Silicon/nitrogen synergistically reinforced flame-retardant PA6 nanocomposites with simultaneously improved anti-dripping and mechanical properties

Abstract

A facile route of ‘copolymerization/blending' was proposed to fabricate silicon/nitrogen synergistically reinforced flame-retardant PA6 nanocomposites with simultaneously improved anti-dripping and mechanical properties. Firstly, a persistently inherent flame-retardant PA6 (FR-PA6), with 1,3-bis(3-aminopropyl)tetramethyl disiloxane (MSDS), was synthesized via controllable amidation and a polycondensation reaction. Melamine cyanurate (MCA) nanoparticles as a ‘gas phase' synergistic agent were then added into FR-PA6 to further improve its flame retardancy.
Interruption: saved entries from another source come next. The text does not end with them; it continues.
(** The temporary file is removed unless it has been renamed to [path]. *)
Definition DownloadFile (key path : bytes) (s : W * world) : outcome store_error bool * (W * world) :=
  let '(w, files) := s in
  match ObjectExists key w with
  | (Err e, w) => (Err e, (w, files))
  | (Panic, w) => (Panic, (w, files))
  | (Ok false, w) => (Ok false, (w, files))
  | (Ok true, w) =>
      let temp := temp_name env path in
      match write_fails env path with
      | Some FMkdirAll => (Err SMkdir, (w, files))
      | Some FCreateTemp => (Err SCreateTemp, (w, files))
      | Some FClose => (Err SCloseTemp, (w, remove_file env temp (<[temp := []]> files)))
      | fails =>
          match FGetObject m bucket key w with
          | (inl e, w) =>
              (if isObjectNotFound e then Ok false else Err (SDownload key),
               (w, remove_file env temp (<[temp := []]> files)))
          | (inr data, w) =>
              let files := <[temp := data]> files in
              match fails with
              | Some FRename => (Err (SRename path), (w, remove_file env temp files))
              | _ => (Ok true, (w, <[path := data]> (delete temp files)))
              end
          end
      end
  end.

Definition Upload (key data : bytes) (w : W) : outcome store_error unit * W :=
  match PutObject m bucket key data w with
  | (inr _, w) => (Ok tt, w)
  | (inl _, w) => (Err (SPut key), w)
  end.
(** The calls that take the context: once it is cancelled they may fail, before or
    after their effect. *)
Definition takes_context (pc : wpc) : bool :=
  match pc with PExists _ _ | PDownload _ _ | PUpload _ _ => true | _ => false end.

Inductive mirror_step (m : mirror) : mirror -> Prop :=
| step_send i n :
    m_producer m = PrSend n -> m_workers m !! i = Some WIdle ->
    mirror_step m (mkMirror (producer_next n) (<[i := PScan n]> (m_workers m)) (m_cancelled m) (m_err m) (m_stats m) (m_dl m))
| step_stop n :
    m_producer m = PrSend n -> m_cancelled m = true ->
    mirror_step m (mkMirror PrStopped (m_workers m) (m_cancelled m) (m_err m) (m_stats m) (m_dl m))
| step_done i :
    m_workers m !! i = Some WIdle -> m_cancelled m = true -> mirror_step m (set_worker i WExit m)
| step_closed i :
    m_workers m !! i = Some WIdle -> m_producer m = PrClosed -> mirror_step m (set_worker i WExit m)
| step_act i pc pc' st' s' :
    m_workers m !! i = Some pc -> mirror_act pc (m_stats m) (m_dl m) = Some (pc', st', s') ->
    mirror_step m (mkMirror (m_producer m) (<[i := pc']> (m_workers m)) (m_cancelled m) (m_err m) st' s')
| step_abort i pc s' :
    m_workers m !! i = Some pc -> m_cancelled m = true -> takes_context pc = true ->
    (s' = m_dl m \/ exists pc', mirror_act pc (m_stats m) (m_dl m) = Some (pc', m_stats m, s')) ->
    mirror_step m (mkMirror (m_producer m) (<[i := PErr (DTransport [])]> (m_workers m)) (m_cancelled m) (m_err m) (m_stats m) s')
| step_err i e :
    m_workers m !! i = Some (PErr e) -> mirror_step m (set_worker i WExit (setErr e m)).

(** The caller may cancel the context at any time. *)
Inductive mirror_env (m : mirror) : mirror -> Prop :=
| env_step m' : mirror_step m m' -> mirror_env m m'
| env_cancel :
    m_cancelled m = false ->
    mirror_env m (mkMirror (m_producer m) (m_workers m) true (m_err m) (m_stats m) (m_dl m)).

(** [MirrorToS3] up to the start of its goroutines. *)
Definition MirrorToS3 (startEra : N) (parallel : Z) (s : state) : option mirror :=
  if bool_decide (d_store s = None) then None
  else if endEra <? startEra then None
  else if (parallel <=? 0)%Z then None
  else Some (mkMirror (PrSend startEra) (replicate (Z.to_nat parallel) WIdle) false None (mkMirrorStats 0 0 0 0) s).

(** [wg.Wait] returns: the call ends, with an error or none. *)
Definition finished (m : mirror) : Prop :=
  (forall n, m_producer m ≠ PrSend n) /\ Forall (fun pc => pc = WExit) (m_workers m).
Definition mirror_ok (m : mirror) : Prop := m_producer m = PrClosed /\ m_err m = None.
End mirror.

(** ** Specification *)

(** The era a worker is busy with. *)
Definition era_of (pc : wpc) : option N :=
  match pc with
  | PScan n | PName n | PExists n _ | PSkip n _ | PStat n _ | PDownload n _ | PDownloaded n _
  | PUpload n _ | PUploaded n _ | PRemove n _ => Some n
  | _ => None
  end.

(** Accesses left, at most; waiting counts one more than having returned. *)
Definition weight (pc : wpc) : nat :=
  match pc with
  | WExit => 0 | WIdle | PErr _ => 1
  | PSkip _ _ | PRemove _ _ => 2 | PUploaded _ _ => 3 | PUpload _ _ => 4 | PDownloaded _ _ => 5 | PDownload _ _ => 6
  | PStat _ _ => 7 | PExists _ _ => 8 | PName _ => 9 | PScan _ => 10
  end.

Definition is_err (pc : wpc) : nat := match pc with PErr _ => 1 | _ => 0 end.
(** Workers that still have to count their era as scanned, as skipped or uploaded, and
    that have counted a download but no upload. *)
Definition unscanned (pc : wpc) : nat := match pc with PScan _ => 1 | _ => 0 end.
Definition uncounted (pc : wpc) : nat :=
  match pc with
  | PScan _ | PName _ | PExists _ _ | PSkip _ _ | PStat _ _ | PDownload _ _ | PDownloaded _ _
  | PUpload _ _ | PUploaded _ _ => 1
  | _ => 0
  end.
Definition uploading (pc : wpc) : nat := match pc with PUpload _ _ | PUploaded _ _ => 1 | _ => 0 end.

Definition wsum (w : wpc -> nat) (l : list wpc) : nat := sum_list_with w l.
Lemma check_record_Ok path n r : check_record path n r = Ok tt <-> consistent r.
Proof.
  unfold check_record, consistent.
  destruct (N.eqb_spec (Epoch r) (Slot r / 32)) as [He|He]; cbn; [|by split; [|intros []]].
  assert (Hb : Bool.eqb (IsEpochBoundary r) (Slot r mod 32 =? 0) = true
    <-> (IsEpochBoundary r = true <-> Slot r mod 32 = 0)).
  { rewrite Bool.eqb_true_iff, <- N.eqb_eq. by destruct (IsEpochBoundary r), (_ =? _); intuition. }
  destruct (Bool.eqb (IsEpochBoundary r) _); cbn; [|by split; [|intros (_ & ?%Hb & _)]].
  rewrite <- Hb. destruct (IsMissedSlot r), (HasBlock r), (BlockRoot r); cbn;
    (split; [|intros (_ & _ & ? & Hs)]); try done;
    first [ intros _; split_and!; try done; split; [by eauto || done|by intros [? ?] || done]
          | exfalso; by destruct (proj1 Hs eq_refl)
          | exfalso; discriminate (proj2 Hs ltac:(eauto)) ].
Qed.

Lemma check_required_Ok path n raw fields :
  check_required path n raw fields = Ok tt <->
  forall field, field ∈ fields -> exists v, map_get raw field = Some v
    /\ (field ∈ nonNullableEngineFields -> v ≠ JNull).
Proof.
  induction fields as [|field fields IH]; cbn; [split; [by intros _ ? ?%elem_of_nil|done]|].
  destruct (map_get raw field) as [v|] eqn:Hv.
  - destruct (bool_decide _ && _) eqn:Hb.
    + split; [done|]. intros H. destruct (H field ltac:(left)) as (v' & Hv' & Hn).
      apply andb_true_iff in Hb as [Hb%bool_decide_eq_true Hj]. rewrite Hv in Hv'. injection Hv' as <-.
      destruct v; try done. by destruct (Hn Hb).
    + rewrite IH. split.
      * intros H f [->|Hf]%elem_of_cons; [|by apply H]. exists v. split; [done|]. intros Hin ->.
        by rewrite bool_decide_eq_true_2 in Hb.
      * intros H f Hf. apply H. by right.
  - split; [done|]. intros H. destruct (H field ltac:(left)) as (v' & Hv' & _). by rewrite Hv in Hv'.
Qed.

Lemma check_added_Ok path n raw fields :
  check_added path n raw fields = Ok tt <-> forall field, field ∈ fields -> map_get raw field = None.
Proof.
  induction fields as [|field fields IH]; cbn; [split; [by intros _ ? ?%elem_of_nil|done]|].
  destruct (map_get raw field) as [v|] eqn:Hv.
  - split; [done|]. intros H. by rewrite (H field ltac:(left)) in Hv.
  - rewrite IH. split; [intros H f [->|Hf]%elem_of_cons; [done|by apply H]|intros H f Hf; apply H; by right].
Qed.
The primarily obtained FR-PA6 could be extinguished after a few melt droplets dropped as ignited, and passed the V-2 rating with enhanced mechanical properties, while PA6 had no rating (NR). The prepared FR-PA6/MCA nanocomposites could attain a limiting oxygen index (LOI) value of 32.7%, and passed the V-0 level with only 1 melting droplet with similar mechanical properties to PA6. Accordingly, the special ‘condensed-gas phase' synergistic flame-retardant mechanism of FR-PA6/MCA nanocomposites was proposed through studying the residues and pyrolysis volatiles. This work provided a facile route as a model for developing functional PA6 for diverse engineering applications.